In realtà non era pronto nemmeno a vederlo, a scrutare i suoi occhi, a non poterlo stringere come voleva, a non baciare le sue labbra fini e rosa, a non mettere le mani tra i suoi capelli.

Semplicemente non era pronto e probabilmente non lo sarebbe mai stato.
'Devi reagire' si diceva ogni giorno, promettendosi che alla prossima ospitata insieme a lui avrebbe risposto positivamente, cosa che puntualmente non accadeva.

Aprii la porta del nuovo appartamento, pensando che forse era fin troppo grande per una persona sola. Scaricò dalla macchina i pochi bagagli che si era portato, lasciandoli davanti alla porta di ingresso per uscire nuovamente a fare una spesa veloce.

La casa era talmente vuota che il senso di solitudine era ancora più intenso.
Forse avrebbe dovuto iniziare ad arredarla un po'. Ermal sicuramente l'avrebbe aiutato e preso in giro per i suoi gusti leggermente particolari. Poi per farsi perdonare l'avrebbe abbracciato, gli avrebbe baciato il collo per poi arrivare alle sue labbra.
Scosse la testa per quegli stupidi pensieri da ragazzino e iniziò a mettere la spesa nel frigo e nei mobili.

Si portò una mano alla fronte quando vide il frigo pieno di alcolici e afferrò la prima bottiglia che gli si presentò davanti.
Ne prese un lungo sorso, facendola scendere a fatica dato che era ancora abbastanza calda per poi riportarsela alle labbra constatando solo dopo di star bevendo tequila.

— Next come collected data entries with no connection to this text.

(* ===== verification/Dsemul.v ===== *)
(** * Delay-slot trampolines

    Models [dsemul.c]: a non-FPU instruction in the delay slot of an emulated
    FPU branch is copied to a frame on the user stack, followed by an
    instruction that traps; [do_dsemulret] recognises that trap and continues
    at the address saved in the frame. *)

From S2P Require Import Prelude Rounding Ieee754 Inst Machine.

Definition AdELOAD : Z := 0x8c000001.
Definition CP1UNDEF : Z := 0x44400001.
Definition BD_COOKIE : Z := 0x0000bd36.
Definition BADINST : Z := AdELOAD.

Section Dsemul.
Context (mips64 : bool) {mem : Type} `{UserMem mem}.
#[local] Abbreviation mach := (machine mem).

Let W := XLEN mips64.

(** [struct emuframe]: three instructions and an [unsigned long]. *)
Definition off_emul : Z := 0.
Definition off_badinst : Z := 4.
Definition off_cookie : Z := 8.
Definition off_epc : Z := if mips64 then 16 else 12.
Definition emuframe_size : Z := if mips64 then 24 else 16.

(** [err |= __put_user(v, p)]. *)
Definition put_err (n a v : Z) (p : bool * mem) : bool * mem :=
  let '(err, u) := p in
  match __put_user u n a v with
  | Some u' => (err, u')
  | None => (true, u)
  end.

Definition mips_dsemul (ir cpc : Z) (m : mach) : Z * mach :=
  if ir =? 0 then
    (0, set_cause (Z.land (cp0_cause (xcp m)) (Z.lnot CAUSEF_BD)) (set_epc cpc m))
  else
    let fr := Z.land (wrap W (sel (gpr (xcp m)) 29 - emuframe_size)) (Z.lnot 7) in
    if negb (access_ok (umem m) fr emuframe_size) then (SIGBUS, m)
    else
      let '(err, u) :=
        put_err (W / 8) (fr + off_epc) cpc
          (put_err 4 (fr + off_cookie) BD_COOKIE
            (put_err 4 (fr + off_badinst) BADINST
              (put_err 4 (fr + off_emul) ir (false, umem m)))) in
      let m := set_umem u m in
      if err then (SIGBUS, count_error m)
      else (SIGILL, set_epc (fr + off_emul) m).

Definition do_dsemulret (m : mach) : Z * mach :=
  let fr := wrap W (cp0_epc (xcp m) - 4) in
  if negb (access_ok (umem m) fr emuframe_size) then (0, m)
  else
    match __get_user (umem m) 4 (fr + off_badinst), __get_user (umem m) 4 (fr + off_cookie) with
    | Some insn, Some cookie =>
        if negb (insn =? BADINST) || negb (cookie =? BD_COOKIE) then (0, count_error m)
        else
          match __get_user (umem m) (W / 8) (fr + off_epc) with
          | None => (0, force_sig SIGBUS m)
          | Some epc => (1, set_epc epc m)
          end
    | _, _ => (0, count_error m)
    end.
End Dsemul.
(** The pc strictly increases from one turn to the next and is bounded. *)
Lemma handler_loop_ok dsp rddsp has_fpu k : forall m, machine_ok m -> 2 ^ W - cp0_epc (xcp m) <= Z.of_nat k ->
  exists b sig m', machine_ok m' /\ code_ok sig /\
    forall fuel, (k <= fuel)%nat -> handler_loop mips64 dsp rddsp fuel has_fpu m = Some (b, sig, m').
Proof.
  induction k as [|k IH]; intros m Ok Hk; [pose proof (ok_epc m Ok); lia|].
  destruct (get_user 4 (cp0_epc (xcp m)) m) as [insn|] eqn:G.
  - destruct (handler_body_ok dsp rddsp m Ok) as (sig & m' & E & Ok' & C).
    destruct (has_fpu || negb (sig =? 0)) eqn:S; [|destruct (cp0_epc (xcp m') >? cp0_epc (xcp m)) eqn:P].
    + exists false, sig, m'; split; [|split]; auto; intros [|fuel] Hf; [lia|].
      cbn [handler_loop]; rewrite G, E, S; reflexivity.
    + pose proof (proj1 (Z.gtb_gt _ _) P); destruct (IH m' Ok' ltac:(lia)) as (b & sig' & m'' & O & C' & F).
      exists b, sig', m''; split; [|split]; auto; intros [|fuel] Hf; [lia|].
      cbn [handler_loop]; rewrite G, E, S, P; apply F; lia.
    + exists false, sig, m'; split; [|split]; auto; intros [|fuel] Hf; [lia|].
      cbn [handler_loop]; rewrite G, E, S, P; reflexivity.
  - exists true, SIGBUS, (count_error m); split; [now apply (ok_frame m)|split; [apply code_bus|]].
    intros [|fuel] Hf; [lia|]; cbn [handler_loop]; rewrite G; reflexivity.
Qed.

(** C10: [fpu_emulator_cop1Handler] terminates: the [do ... while] loop that
    emulates consecutive instructions advances the pc at every turn, so it
    takes at most as many turns as there are addresses left, and the result
    does not depend on how much more fuel it is given. *)
Theorem handler_terminates dsp rddsp has_fpu m : machine_ok m ->
  exists sig m', machine_ok m' /\ code_ok sig /\
    forall fuel, 2 ^ XLEN mips64 - cp0_epc (xcp m) <= Z.of_nat fuel ->
      fpu_emulator_cop1Handler mips64 dsp rddsp fuel has_fpu m = Some (sig, m').
Proof.
  intros Ok; set (k := Z.to_nat (2 ^ XLEN mips64 - cp0_epc (xcp m))); pose proof (ok_epc m Ok) as He.
  destruct (handler_loop_ok dsp rddsp has_fpu k m Ok) as (b & sig & m' & Ok' & C & F); [unfold k, W in *; lia|].
  exists (if b then sig else if (sig =? SIGILL) && negb (cp0_epc (xcp m') =? cp0_epc (xcp m)) then 0 else sig), m'.
  split; [exact Ok'|split].
  - destruct b; [exact C|]; destruct (_ && _); [left; reflexivity|exact C].
  - intros fuel Hf; unfold fpu_emulator_cop1Handler; rewrite F by (unfold k, W in *; lia).
    destruct b; reflexivity.
Qed.
End Safety.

«Che cazzo ti guardi?» urlò puntando il dito allo specchio che rifletteva la sua figura.
Scoppiò a ridere pochi secondi dopo e si aggrappò al lavandino quando la testa iniziò a girare più del dovuto.
Aprii il rubinetto dell'acqua bagnandosi una mano per poi cadere rovinosamente sul pavimento. Gli occhi si chiusero automaticamente e il respiro iniziò a rallentare.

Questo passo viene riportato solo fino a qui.